PROBLEM TO WORK ON :: Begin with the first line of the entries below. Copy each line exactly, stopping after the one that contains "fmt_loop (i, c, up, args)".

- - - -

Definition fmt_loop : Z * Z * bool * list Z -> K (Z * Z * bool * list Z + FERALSTATUS) :=
  fun '(index, cur, upState, args) =>
    if cur =? 0 then mret (inr STATUS_SUCCESS)
    else
      '(index, upState, args) ←
        (if (cur =? 37) && negb upState then mret (index, true, args)
         else if upState : bool then
           '(index, args) ← format_spec fmt index cur args; mret (index, false, args)
         else plain_char cur ;; mret (index, upState, args));
      let index := u64 (index + 1) in
      cur ← load8 (fmt + index);
      mret (inl (index, cur, upState, args)).

Lemma fmt_loop_step i c s up args k :
  held true k0 k -> rest i (c :: s) -> fmt_ok strings up (c :: s) args ->
  exists o i' s' up' args' k',
    fmt_loop (i, c, up, args) k = Ok (inl (i', hd 0 s', up', args')) k' /\
    prints k o k' /\ held true k k' /\ rest i' s' /\ (length s' <= length s)%nat /\
    fmt_ok strings up' s' args' /\
    forall o', fmt_output strings (pending up' s') args' o' ->
      fmt_output strings (pending up (c :: s)) args (o ++ o').
Proof.
  intros Hh Hr Hok. destruct (rest_cons i c s Hr) as (Hr' & Hc & _).
  assert (forall i s, rest i s -> u64 i = i) as Hu.
  { intros i1 s1 (H0 & H1 & _). pose proof (tx_short _ _ _ _ (proj1 FMT)).
    pose proof (zlen_nonneg s1). apply u_small. lia. }
  unfold fmt_loop. rewrite (proj2 (Z.eqb_neq c 0)) by lia. destruct up.
  - rewrite andb_false_r.
    destruct (format_spec_ok i c s args k Hh Hr Hok) as (o & i' & s' & args' & k' & E & Hp & Hk & Hr2 & Hl & Hok2 & Ho).
    exists o, (i' + 1), s', false, args', k'. rewrite !bind_assoc. kstep E.
    kstep (ret_ok (i', false, args') k'). rewrite (Hu _ _ Hr2).
    kstep (rest_head _ _ k' Hr2 ltac:(by eapply held_trans)). by split_and!.
  - rewrite andb_true_r. destruct (Z.eqb_spec c 37) as [->|Hne].
    + exists [], (i + 1), s, true, args, k. kstep (ret_ok (i, true, args) k). rewrite (Hu _ _ Hr').
      kstep (rest_head _ _ k Hr' Hh). split_and!; try done; [constructor|apply held_refl, Hh].
    + destruct (plain_char_ok c k Hh Hc Hne) as (o & k' & E & Hp & Hk & Ho).
      cbn [fmt_ok] in Hok. rewrite (proj2 (Z.eqb_neq c 37)) in Hok by done.
      exists o, (i + 1), s, false, args, k'. rewrite !bind_assoc. kstep E.
      kstep (ret_ok (i, false, args) k'). rewrite (Hu _ _ Hr').
      kstep (rest_head _ _ k' Hr' ltac:(by eapply held_trans)). split_and!; try done.
      intros. by apply Ho.
Qed.

Lemma fmt_loop_runs n : forall i s up args k,
  (length s <= n)%nat -> held true k0 k -> rest i s -> fmt_ok strings up s args ->
  exists o k', rounds (S n) fmt_loop (i, hd 0 s, up, args) k = Ok (inr STATUS_SUCCESS) k' /\
    prints k o k' /\ held true k k' /\ fmt_output strings (pending up s) args o.
Proof.
  induction n as [|n IH]; intros i s up args k Hn Hh Hr Hok; destruct s as [|c s]; simpl in Hn; try lia.
  - exists [], k. split; [by apply rounds_inr|]. split; [constructor|]. split; [apply held_refl, Hh|].
    destruct up; [apply fo_lone|apply fo_end].
  - exists [], k. split; [by apply rounds_inr|]. split; [constructor|]. split; [apply held_refl, Hh|].
    destruct up; [apply fo_lone|apply fo_end].
  - destruct (fmt_loop_step i c s up args k Hh Hr Hok)
      as (o & i' & s' & up' & args' & k1 & E & Hp & Hk & Hr2 & Hl & Hok2 & Ho).
    destruct (IH i' s' up' args' k1 ltac:(lia) ltac:(by eapply held_trans) Hr2 Hok2)
      as (o2 & k2 & E2 & Hp2 & Hk2 & Ho2).
    exists (o ++ o2), k2. simpl hd. rewrite (rounds_inl _ _ _ _ _ _ E). split; [exact E2|].
    split; [by eapply prints_app|]. split; [by eapply held_trans|]. by apply Ho.
Qed.

Lemma KiPrintFmt_ok args k :
  held true k0 k -> fmt_ok strings false format args ->
  exists o k', KiPrintFmt fmt args k = Ok STATUS_SUCCESS k' /\
    fmt_output strings format args o /\ prints k o k' /\ held true k k'.
Proof.
  intros Hh Hok.
  assert (rest 0 format) as Hr.
  { split; [lia|]. split; [lia|]. rewrite Z.add_0_r. apply FMT. }
  destruct (fmt_loop_runs (length format) 0 format false args k ltac:(lia) Hh Hr Hok)
    as (o & k' & E & Hp & Hk & Ho).
  exists o, k'. split; [|done]. unfold KiPrintFmt. kstep (rest_head 0 format k Hr Hh).
  apply (cloop_rounds (S (length format))); [exact E|].
  pose proof (tx_short _ _ _ _ (proj1 FMT)). unfold FUEL, zlen in *. lia.
Qed.

(** C8: [KiPrintFmt] on a format and arguments whose meaning is defined always
    returns with success, prints exactly what the format language says
    (characters as they are, strings, the numbers in the notation asked for,
    repetitions, lines), in order, through the firmware's functions, and
    changes no memory but the firmware's and its conversion buffer. *)
Theorem KiPrintFmt_prints (args : list Z) :
  fw_inv k0 -> fmt_ok strings false format args ->
  exists o k', KiPrintFmt fmt args k0 = Ok STATUS_SUCCESS k' /\
    fmt_output strings format args o /\ prints k0 o k' /\ held true k0 k'.
Proof. intros Hi. by apply KiPrintFmt_ok, held_refl. Qed.

End Output.

(** ** Printing literals *)

Section Messages.
Context {AS : AddrSpace} {FW : KrnlFirmwareFunctions} {FL : FirmwareLaws FW}
  {LT : Literals} {FB : FormatBuffer} {PA : PrintArea}.
Hypothesis BO : buffer_ok.

Lemma held_change b k0 k k' :
  held b k0 k -> ram k' = ram k -> vga k' = vga k -> vga_on k' = vga_on k -> held b k0 k'.
Proof.
  intros [Hi Hf] Em Ev Eo. split.
  - apply (fw_frame k); try done. rewrite Em. by apply fw_ram.
  - by rewrite Em.
Qed.

(** The literals [ss], and those of [KiPrintFmt], are where the compiler put
    them, and the console is ready. *)
Record printable (ss : list string) (k0 : kernel) : Prop := mkPrintable {
  pb_inv : fw_inv k0;
  pb_own : literals_ok k0;
  pb_texts : forall s, In s ss -> exists p, clear_text k0 (lit s) p (chars s);
}.

Lemma message_ok ss k0 s args k :
  printable ss k0 -> In s ss -> held true k0 k -> fmt_ok (strings k0) false (chars s) args ->
  exists o k', KiPrintFmt (lit s) args k = Ok STATUS_SUCCESS k' /\
    fmt_output (strings k0) (chars s) args o /\ prints k o k' /\ held true k0 k'.
Proof.
  intros [Hi Ho Ht] Hs Hh Hf. destruct (Ht s Hs) as [p Hc].
  destruct (KiPrintFmt_ok BO k0 Ho (lit s) p (chars s) Hc (fw_ram _ Hi) args k Hh Hf)
    as (o & k' & E & Hout & Hp & Hk). exists o, k'. split_and!; try done. by eapply held_trans.
Qed.

Lemma fmt_ok_mono (P Q : Z -> list Z -> Prop) s : forall up args,
  (forall v t, P v t -> Q v t) -> fmt_ok P up s args -> fmt_ok Q up s args.
Proof.
  induction s as [s IH] using (induction_ltof1 _ (@length Z)). unfold ltof in IH.
  intros up args HPQ. destruct s as [|c s]; [done|]. cbn [fmt_ok].
  assert (forall s' up args, (length s' <= length s)%nat -> fmt_ok P up s' args -> fmt_ok Q up s' args) as IH'
    by (intros; apply IH; simpl; auto with lia).
  assert (forall up args, fmt_ok P up s args -> fmt_ok Q up s args) as IH1 by (intros; by apply IH').
  destruct up; [|auto].
  destruct (c =? 115); [destruct args; [done|]; intros [[t Ht] Hs]; split; eauto|].
  destruct (c =? 108); [destruct args; [done|]; intros [Hm Hs]; split; eauto|].
  destruct (_ || _); [destruct args; [done|]; auto|].
  destruct (c =? 37); [auto|]. destruct (is_digit c); [|auto].
  destruct s as [|e s]; [done|]. apply IH'. simpl. lia.
Qed.
(* ===== verification/Tests.v ===== *)
(** * The tests of the memory and string routines ([tests/test_main.c])

    The host program that runs the kernel's routines, with its macros'
    comparisons; what it prints to the standard error is left out.  The tests
    are executed for every placement of their locals and literals, so that
    what they show of the routines on one machine holds on all. *)

From S2P Require Import Prelude Machine Status MemFuncs Strings Vga Print.

Definition TEST_STATUS_OK : Z := 0.
Definition TEST_STATUS_ERR : Z := -1.

(** [struct SomeStruct], without padding: 4, 4 and 88 bytes. *)
Record SomeStruct := mkSomeStruct { Value : Z; SomeOther : list Z; Another : list Z }.

Definition sizeof_SomeStruct : Z := 96.

(** The bytes of an initialised structure: members an initialiser leaves out
    are zero. *)
Definition struct_bytes (s : SomeStruct) : list Z :=
  le_bytes 4 (Value s) ++ SomeOther s ++ replicate (4 - length (SomeOther s)) 0 ++
  concat (le_bytes 8 <$> Another s) ++ replicate (8 * (11 - length (Another s))) 0.

Definition zeroed : SomeStruct := mkSomeStruct 0 [] [].
Definition filled : SomeStruct := mkSomeStruct 4 [97; 98; 99; 100] [11].

(** Where the locals of a test are. *)
Class TestLocals := mkTestLocals { k1 : Z; k2 : Z; Vals : Z; Vals2 : Z }.

Section Tests.
Context `{AS : AddrSpace} `{LT : Literals} `{TL : TestLocals}.

Fixpoint store_bytes (a : Z) (bs : list Z) : K () :=
  match bs with
  | [] => skip
  | b :: bs => store8 a b ;; store_bytes (a + 1) bs
  end.

(** The C library's. *)
Fixpoint memcmp (x y : Z) (n : nat) : K Z :=
  match n with
  | O => mret 0
  | S n =>
      a ← load8 x;
      b ← load8 y;
      if a =? b then memcmp (x + 1) (y + 1) n else mret (if a <? b then -1 else 1)
  end.

(** The macros: what follows one runs when it holds.  The lengths that
    [ASSERT_EQ_MEM] compares as well are two globals that stay zero. *)
Definition ASSERT_EQ_LLD (x y : Z) (rest : K Z) : K Z :=
  if negb (x =? y) then mret TEST_STATUS_ERR else rest.
Definition ASSERT_NEQ_LLD (x y : Z) (rest : K Z) : K Z :=
  if x =? y then mret TEST_STATUS_ERR else rest.
Definition ASSERT_EQ_MEM (x y length : Z) (rest : K Z) : K Z :=
  c ← memcmp x y (Z.to_nat length);
  if negb (c =? 0) then mret TEST_STATUS_ERR else rest.
Definition ASSERT_TRUE (x : Z) (rest : K Z) : K Z := ASSERT_EQ_LLD x 1 rest.
Definition ASSERT_FALSE (x : Z) (rest : K Z) : K Z := ASSERT_EQ_LLD x 0 rest.

Definition KernelMemCpy : K Z :=
  store_bytes k1 (struct_bytes zeroed) ;;
  store_bytes k2 (struct_bytes filled) ;;
  KiCopyMemory k2 k1 sizeof_SomeStruct ;;
  ASSERT_EQ_MEM k1 k2 sizeof_SomeStruct (mret TEST_STATUS_OK).

Definition KernelMemSet : K Z :=
  store_bytes k1 (struct_bytes zeroed) ;;
  store_bytes k2 (struct_bytes filled) ;;
  KiSetMemoryBytes k2 0 sizeof_SomeStruct ;;
  ASSERT_EQ_MEM k1 k2 sizeof_SomeStruct (mret TEST_STATUS_OK).

Definition KernelMemSetNonZero : K Z :=
  store_bytes Vals [79; 79; 79; 79] ;;
  KiSetMemoryBytes Vals2 79 4 ;;
  ASSERT_EQ_MEM Vals Vals2 4 (mret TEST_STATUS_OK).

Definition KernelCStringLength : K Z :=
  '(_, Len1) ← KiGetStringLength (lit "abcdef") 0;
  '(_, Len2) ← KiGetStringLength (lit "fedcba") 0;
  ASSERT_EQ_LLD Len1 Len2 (mret TEST_STATUS_OK).

Definition KernelCStringLengthDiff : K Z :=
  '(_, Len1) ← KiGetStringLength (lit "abcdef") 0;
  '(_, Len2) ← KiGetStringLength (lit "fedcba0") 0;
  ASSERT_NEQ_LLD Len1 Len2 (mret TEST_STATUS_OK).

Definition KernelCompareMemory : K Z :=
  store_bytes k1 (struct_bytes zeroed) ;;
  store_bytes k2 (struct_bytes filled) ;;
  KiCopyMemory k2 k1 sizeof_SomeStruct ;;
  '(_, Value) ← KiCompareMemory k2 k1 sizeof_SomeStruct 0;
  ASSERT_TRUE Value (mret TEST_STATUS_OK).

Definition KernelCompareMemoryNeg : K Z :=
  store_bytes k1 (struct_bytes zeroed) ;;
  store_bytes k2 (struct_bytes filled) ;;
  '(_, Value) ← KiCompareMemory k2 k1 sizeof_SomeStruct 0;
  ASSERT_FALSE Value (mret TEST_STATUS_OK).

Definition Cases : list (K Z) :=
  [KernelCStringLength; KernelCStringLengthDiff; KernelMemCpy; KernelMemSet; KernelCompareMemory;
   KernelCompareMemoryNeg; KernelMemSetNonZero].

(** The loop of [main], with the status it assigns and drops each time. *)
Fixpoint run_cases (cs : list (K Z)) : K (list Z) :=
  match cs with
  | [] => mret []
  | Func :: cs => Status ← Func; rest ← run_cases cs; mret (Status :: rest)
  end.

Definition main : K Z := run_cases Cases ;; mret 0.
End Tests.

(** ** What the tests find *)

Lemma struct_bytes_byte s : Forall byte (SomeOther s) -> Forall byte (struct_bytes s).
Proof.
  intros H. unfold struct_bytes. rewrite !Forall_app, Forall_concat, Forall_fmap. split_and!; try done.
  - apply le_bytes_byte.
  - by apply Forall_replicate.
  - apply Forall_forall. intros x _. apply le_bytes_byte.
  - by apply Forall_replicate.
Qed.

Section Passing.
Context {AS : AddrSpace} {LT : Literals} {TL : TestLocals}.

(** The physical addresses of the locals. *)
Variables p1 p2 pv pw : Z.

Definition in_locals (q : Z) : Prop :=
  p1 <= q < p1 + 96 \/ p2 <= q < p2 + 96 \/ pv <= q < pv + 4 \/ pw <= q < pw + 4.

(** A literal of the tests: there, and apart from the locals. *)
Definition test_literal (k : kernel) (s : string) : Prop :=
  lit s <> NULL /\ exists p, window (lit s) p (zlen (chars s) + 1) /\ cstr (ram k) p (chars s) /\
    forall q, p <= q < p + zlen (chars s) + 1 -> ~ in_locals q.

Record tests_ready (k : kernel) : Prop := mkTestsReady {
  tr_ram : ram_ok (ram k);
  tr_k1 : k1 <> NULL /\ window k1 p1 104;
  tr_k2 : k2 <> NULL /\ window k2 p2 104;
  tr_apart : p1 + 96 <= p2 \/ p2 + 96 <= p1;
  tr_vals : window Vals pv 4 /\ window Vals2 pw 4 /\ (pv + 4 <= pw \/ pw + 4 <= pv);
  tr_literals : Forall (test_literal k) ["abcdef"; "fedcba"; "fedcba0"];
}.

(** What a test leaves: it writes to the locals only. *)
Definition touches (k : kernel) (m : gmap Z Z) : Prop :=
  ram_ok m /\ forall q, ~ in_locals q -> rb m q = rb (ram k) q.

Lemma ready_change k m : tests_ready k -> touches k m -> tests_ready (with_ram m k).
Proof using.
  intros [H1 H2 H3 H4 H5 H6] [Hm Hf]. constructor; rewrite ?ram_with_ram; try done.
  eapply Forall_impl; [exact H6|]. intros s (Hn & p & W & [Hc Hz] & Ha). split; [done|]. exists p.
  split_and!; [done| |done]. rewrite ram_with_ram. split; [|done]. rewrite <- Hc. apply read_bytes_ext.
  intros q Hq. apply Hf, Ha. unfold zlen. lia.
Qed.

Lemma touches_trans k m m' : touches k m -> touches (with_ram m k) m' -> touches k m'.
Proof using.
  intros [_ H1] [H2 H3]. split; [done|]. intros q Hq. rewrite H3 by done. rewrite ram_with_ram. by apply H1.
Qed.

Lemma store_bytes_ok bs : forall a p k,
  window a p (zlen bs) -> Forall byte bs -> store_bytes a bs k = Ok () (with_ram (write_bytes (ram k) p bs) k).
Proof using.
  induction bs as [|b bs IH]; intros a p k W Hb; [cbn; by rewrite with_ram_id|].
  apply Forall_cons in Hb as [Hb Hbs]. rewrite zlen_cons in W. pose proof (zlen_nonneg bs). cbn [store_bytes].
  pose proof (store8_at a p (1 + zlen bs) 0 b k W ltac:(lia) Hb) as E. rewrite !Z.add_0_r in E. kstep E.
  rewrite (IH _ (p + 1)); [by rewrite ram_with_ram, with_ram_with_ram| |done].
  apply (window_sub _ _ (1 + zlen bs)); [done|lia|lia].
Qed.

Lemma memcmp_same n : forall x y p q k,
  window x p (Z.of_nat n) -> window y q (Z.of_nat n) ->
  (forall i, 0 <= i < Z.of_nat n -> rb (ram k) (p + i) = rb (ram k) (q + i)) -> memcmp x y n k = Ok 0 k.
Proof using.
  induction n as [|n IH]; intros x y p q k Wx Wy He; [done|]. cbn [memcmp].
  assert (window x p 1) as W1 by (apply (window_le _ _ (Z.of_nat (S n))); [done|lia]).
  assert (window y q 1) as W2 by (apply (window_le _ _ (Z.of_nat (S n))); [done|lia]).
  kstep (load8_ok x p k W1). kstep (load8_ok y q k W2).
  pose proof (He 0 ltac:(lia)) as E0. rewrite !Z.add_0_r in E0. rewrite E0, Z.eqb_refl.
  apply (IH _ _ (p + 1) (q + 1)); [apply (window_sub _ _ (Z.of_nat (S n))); [done|lia|lia]..|].
  intros i Hi. rewrite <- !Z.add_assoc. apply He. lia.
Qed.

Lemma eq_mem_ok x y n p q k :
  0 <= n -> window x p n -> window y q n -> (forall i, 0 <= i < n -> rb (ram k) (p + i) = rb (ram k) (q + i)) ->
  ASSERT_EQ_MEM x y n (mret TEST_STATUS_OK) k = Ok TEST_STATUS_OK k.
Proof using.
  intros Hn Wx Wy He. unfold ASSERT_EQ_MEM. by kstep (memcmp_same (Z.to_nat n) x y p q k
    ltac:(by rewrite Z2Nat.id) ltac:(by rewrite Z2Nat.id) ltac:(by rewrite Z2Nat.id)).
Qed.

Definition passes (c : K Z) : Prop := forall k, tests_ready k ->
  exists m, c k = Ok TEST_STATUS_OK (with_ram m k) /\ touches k m.

Lemma k1_window k : tests_ready k -> k1 <> NULL /\ window k1 p1 96.
Proof using. intros R. destruct (tr_k1 _ R). split; [done|]. by apply (window_le _ _ 104). Qed.

Lemma k2_window k : tests_ready k -> k2 <> NULL /\ window k2 p2 96.
Proof using. intros R. destruct (tr_k2 _ R). split; [done|]. by apply (window_le _ _ 104). Qed.

(** Both structures initialised. *)
Definition initialised (m : gmap Z Z) : gmap Z Z :=
  write_bytes (write_bytes m p1 (struct_bytes zeroed)) p2 (struct_bytes filled).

- - - -

EXERCISE SOLUTION ::
Definition fmt_loop : Z * Z * bool * list Z -> K (Z * Z * bool * list Z + FERALSTATUS) :=
  fun '(index, cur, upState, args) =>
    if cur =? 0 then mret (inr STATUS_SUCCESS)
    else
      '(index, upState, args) ←
        (if (cur =? 37) && negb upState then mret (index, true, args)
         else if upState : bool then
           '(index, args) ← format_spec fmt index cur args; mret (index, false, args)
         else plain_char cur ;; mret (index, upState, args));
      let index := u64 (index + 1) in
      cur ← load8 (fmt + index);
      mret (inl (index, cur, upState, args)).

Lemma fmt_loop_step i c s up args k :
  held true k0 k -> rest i (c :: s) -> fmt_ok strings up (c :: s) args ->
  exists o i' s' up' args' k',
    fmt_loop (i, c, up, args) k = Ok (inl (i', hd 0 s', up', args')) k' /\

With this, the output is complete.